Limitations of TAPER™
Given the general approach to WES data analysis through TAPER™, one of the major limitations is the fact that TAPER™ can only be used once a VCF file has already been generated. This result means that a biomedical researcher is still largely dependent on bioinformatics capacity in order to perform quality control and sequence alignment on samples that have been sequenced. This may prove to be a significant limitation for small-scale laboratories or in cases where bioinformatics capacity is restricted. In addition to this, another limitation of the TAPER™ program is the fact that cloud based storage is not yet possible. TAPER™ is not yet able to upload filtered results to data servers such as Dropbox (www.dropbox.com) or Google Drive (www.google.com/drive) – which may become problematic with large numbers of sample sets. Finally, TAPER™ can only be used on a Windows operating system, which is limiting to individuals who may use Linux or Macintosh (iOS) based systems.
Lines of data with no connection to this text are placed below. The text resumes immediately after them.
(** A loop whose body prints and goes on prints in order. *)
Lemma p_for_ok `{Watch} {A} (l : list A) (body : A -> Program unit) :
  (forall a, snd (body a) = inl tt) -> p_for l body = (flat_map (fun a => fst (body a)) l, inl tt).
Proof.
  intros Hb. induction l as [|a l IH]; [done|]. cbn [p_for flat_map]. specialize (Hb a).
  destruct (body a) as [out r]. cbn in Hb |- *. subst r. by rewrite IH.
Qed.

(** What a program prints last, if it goes on. *)
Definition ends_with `{Watch} (tail : list Output) (m : Program unit) : Prop := exists head, m = (head ++ tail, inl tt).

Lemma ends_with_bind `{Watch} tail (m : Program unit) k :
  (exists out, m = (out, inl tt)) -> ends_with tail (k tt) -> ends_with tail (p_bind m k).
Proof. intros (out & ->) (head & Hk). cbn. rewrite Hk. exists (out ++ head). by rewrite app_assoc. Qed.

(** Two programs that print the same and end the same are equal after equal ones. *)
Lemma p_for_ext `{Watch} {A B} (R : A -> B -> Prop) l1 l2 (f : A -> Program unit) (g : B -> Program unit) :
  Forall2 R l1 l2 -> (forall a b, R a b -> f a = g b) -> p_for l1 f = p_for l2 g.
Proof. intros Hl Hfg. induction Hl as [|a b l1 l2 Hab _ IH]; [done|]. cbn [p_for]. by rewrite (Hfg _ _ Hab), IH. Qed.
(* ===== verification/Serde.v ===== *)
(** * Deserialization as [serde] derives it

    The program's records are read from TOML and JSON by [#[derive(Deserialize)]] and written
    by [#[derive(Serialize)]], as their attributes say.  A [Tree] is what a format hands to the
    derived code (a table or object keeps its members in order, duplicates included); a
    deserializer returns [None] for an error, whose text is the format's.  [Format] is what the
    two formats do differently. *)

From S2P Require Import Prelude Machine RustStr.

(** ** The data model *)

Inductive Tree :=
| SNull
| SBool (b : bool)
| SInt (z : Z)
| SFloat (x : f64)
| SStr (s : string)
| SSeq (l : list Tree)
| SMap (ms : list (string * Tree)).

Class Format := {
  (** A sequence longer than the struct it is read as is refused. *)
  fmt_strict_seq : bool;
  (** What may follow the name of a unit variant written as a map. *)
  fmt_unit : Tree -> bool;
}.

Definition JsonFormat : Format := {|
  fmt_strict_seq := true;
  fmt_unit := fun t => match t with SNull => true | _ => false end;
|}.

Definition TomlFormat : Format := {|
  fmt_strict_seq := false;
  fmt_unit := fun t => match t with SMap [] | SSeq [] => true | _ => false end;
|}.

(** ** Primitive types *)

Definition de_bool (t : Tree) : option bool := match t with SBool b => Some b | _ => None end.
Definition de_string (t : Tree) : option string := match t with SStr s => Some s | _ => None end.

Definition de_uint (max : Z) (t : Tree) : option Z :=
  match t with SInt z => if (0 <=? z)%Z && (z <=? max)%Z then Some z else None | _ => None end.
Definition de_u64 : Tree -> option Z := de_uint U64_MAX.
Definition de_u32 : Tree -> option Z := de_uint U32_MAX.

(** Integers are accepted where a float is read. *)
Definition de_f64 (t : Tree) : option f64 :=
  match t with SFloat x => Some x | SInt z => Some (f64_of_Z z) | _ => None end.

Definition de_opt {A} (de : Tree -> option A) (t : Tree) : option (option A) :=
  match t with SNull => Some None | _ => Some <$> de t end.

Definition de_vec {A} (de : Tree -> option A) (t : Tree) : option (list A) :=
  match t with SSeq l => mapM de l | _ => None end.

Definition ser_opt {A} (ser : A -> Tree) (o : option A) : Tree :=
  match o with Some x => ser x | None => SNull end.
Definition ser_vec {A} (ser : A -> Tree) (l : list A) : Tree := SSeq (map ser l).

(** ** Structs *)

(** One declared field of a struct: its value, or none in a map, or none left in a sequence. *)
Inductive Slot := Given (t : Tree) | Absent | Short.
(* ===== verification/JsonRoundTrip.v ===== *)
(** * What is printed reads back

    The printer and the reader of [JsonCodec] are inverse on trees without floats: the law
    [serde_json] documents, proved of the instance the witnesses run. *)

From S2P Require Import Prelude Machine RustStr Types Serde JsonCodec.

(** ** Trees *)

Section TreeInd.
Context (P : Tree -> Prop).
Hypothesis Hnull : P SNull.
Hypothesis Hbool : forall b, P (SBool b).
Hypothesis Hint : forall z, P (SInt z).
Hypothesis Hfloat : forall x, P (SFloat x).
Hypothesis Hstr : forall s, P (SStr s).
Hypothesis Hseq : forall l, Forall P l -> P (SSeq l).
Hypothesis Hmap : forall ms, Forall (fun m => P (snd m)) ms -> P (SMap ms).

Fixpoint Tree_nested_ind (t : Tree) : P t :=
  match t with
  | SNull => Hnull
  | SBool b => Hbool b
  | SInt z => Hint z
  | SFloat x => Hfloat x
  | SStr s => Hstr s
  | SSeq l =>
      Hseq l ((fix go l : Forall P l :=
                 match l with
                 | [] => List.Forall_nil _
                 | t :: l' => List.Forall_cons _ _ _ (Tree_nested_ind t) (go l')
                 end) l)
  | SMap ms =>
      Hmap ms ((fix go ms : Forall (fun m => P (snd m)) ms :=
                  match ms with
                  | [] => List.Forall_nil _
                  | m :: ms' => List.Forall_cons _ _ _ (Tree_nested_ind (snd m)) (go ms')
                  end) ms)
  end.

End TreeInd.

(** No floats, integers of 64 bits. *)
Fixpoint tree_ok (t : Tree) : bool :=
  match t with
  | SInt z => (- 2 ^ 63 <=? z)%Z && (z <=? U64_MAX)%Z
  | SFloat _ => false
  | SSeq l => forallb tree_ok l
  | SMap ms => forallb (fun m => tree_ok (snd m)) ms
  | _ => true
  end.

(** ** Strings *)

Lemma read_print_char c s :
  read_string (print_char c +:+ s)
  = ('(t, rest) ← read_string s; Some (String c t, rest)).
Proof. destruct c as [[] [] [] [] [] [] [] []]; reflexivity. Qed.

Lemma read_print_chars s rest : read_string (print_chars s +:+ String quote rest) = Some (s, rest).
Proof.
  induction s as [|c s IH]; [done|]. cbn [print_chars]. rewrite str_app_assoc, read_print_char, IH.
  done.
Qed.

Lemma read_print_string s rest :
  match print_string s +:+ rest with
  | String c s1 => c = quote /\ read_string s1 = Some (s, rest)
  | "" => False
  end.
Proof.
  unfold print_string. cbn [String.append]. split; [done|].
  rewrite str_app_assoc. apply read_print_chars.
Qed.

(** ** Integers *)

Definition is_digit (c : ascii) : bool := in_range 48 57 c.

Lemma pretty_digit x :
  (x < 10)%N -> is_digit (pretty_N_char x) = true /\
  Z.of_nat (nat_of_ascii (pretty_N_char x) - 48) = Z.of_N x.
Proof.
  intros Hx. assert (Hc : (x = 0 \/ x = 1 \/ x = 2 \/ x = 3 \/ x = 4 \/ x = 5 \/ x = 6 \/ x = 7
                           \/ x = 8 \/ x = 9)%N) by lia.
  by repeat (destruct Hc as [->|Hc]); subst.
Qed.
TAPER™ has been designed in such a way that the software can later be amended to process different NGS data – this will include whole genome sequencing, transcriptome analysis and targeted resequencing. It is anticipated that we will include an additional filtration criteria, namely the use of the ExAC Genome database (http://exac.broadinstitute.org/) as this is the largest publically available database with exome sequencing data. In addition to this, TAPER™ will be modified to provide an interactive and easy means for SAM and BAM file conversions, conversion and merging of multiple BAM files as well as to provide a local, fast way to determine sequence coverage. We also intend to add an additional submenu that will allow the user to perform sequence manipulation – for example multiple sequence alignments, sequence assemblies and manipulation as well as BLAST requests. This will make TAPER™ a single software package that can be used for multiple purposes by biomedical researchers with limited bioinformatics capacity.
NGS approaches such as WES have been able to provide significant insights into human disease. In scientific environments where computational capacity as well as resources are less restrictive, WES can provide much insight but concurrently generate a massive “computational headache”. Through the development of TAPER™, we have provided a single, easy to use, integrated approach to prioritize specific variants that could be linked to a specific disease. It is anticipated that as more researchers in developing countries move towards NGS and massively parallel sequencing, TAPER™ provides a simple, intuitive tool that may help highlight potential disease-causing variants.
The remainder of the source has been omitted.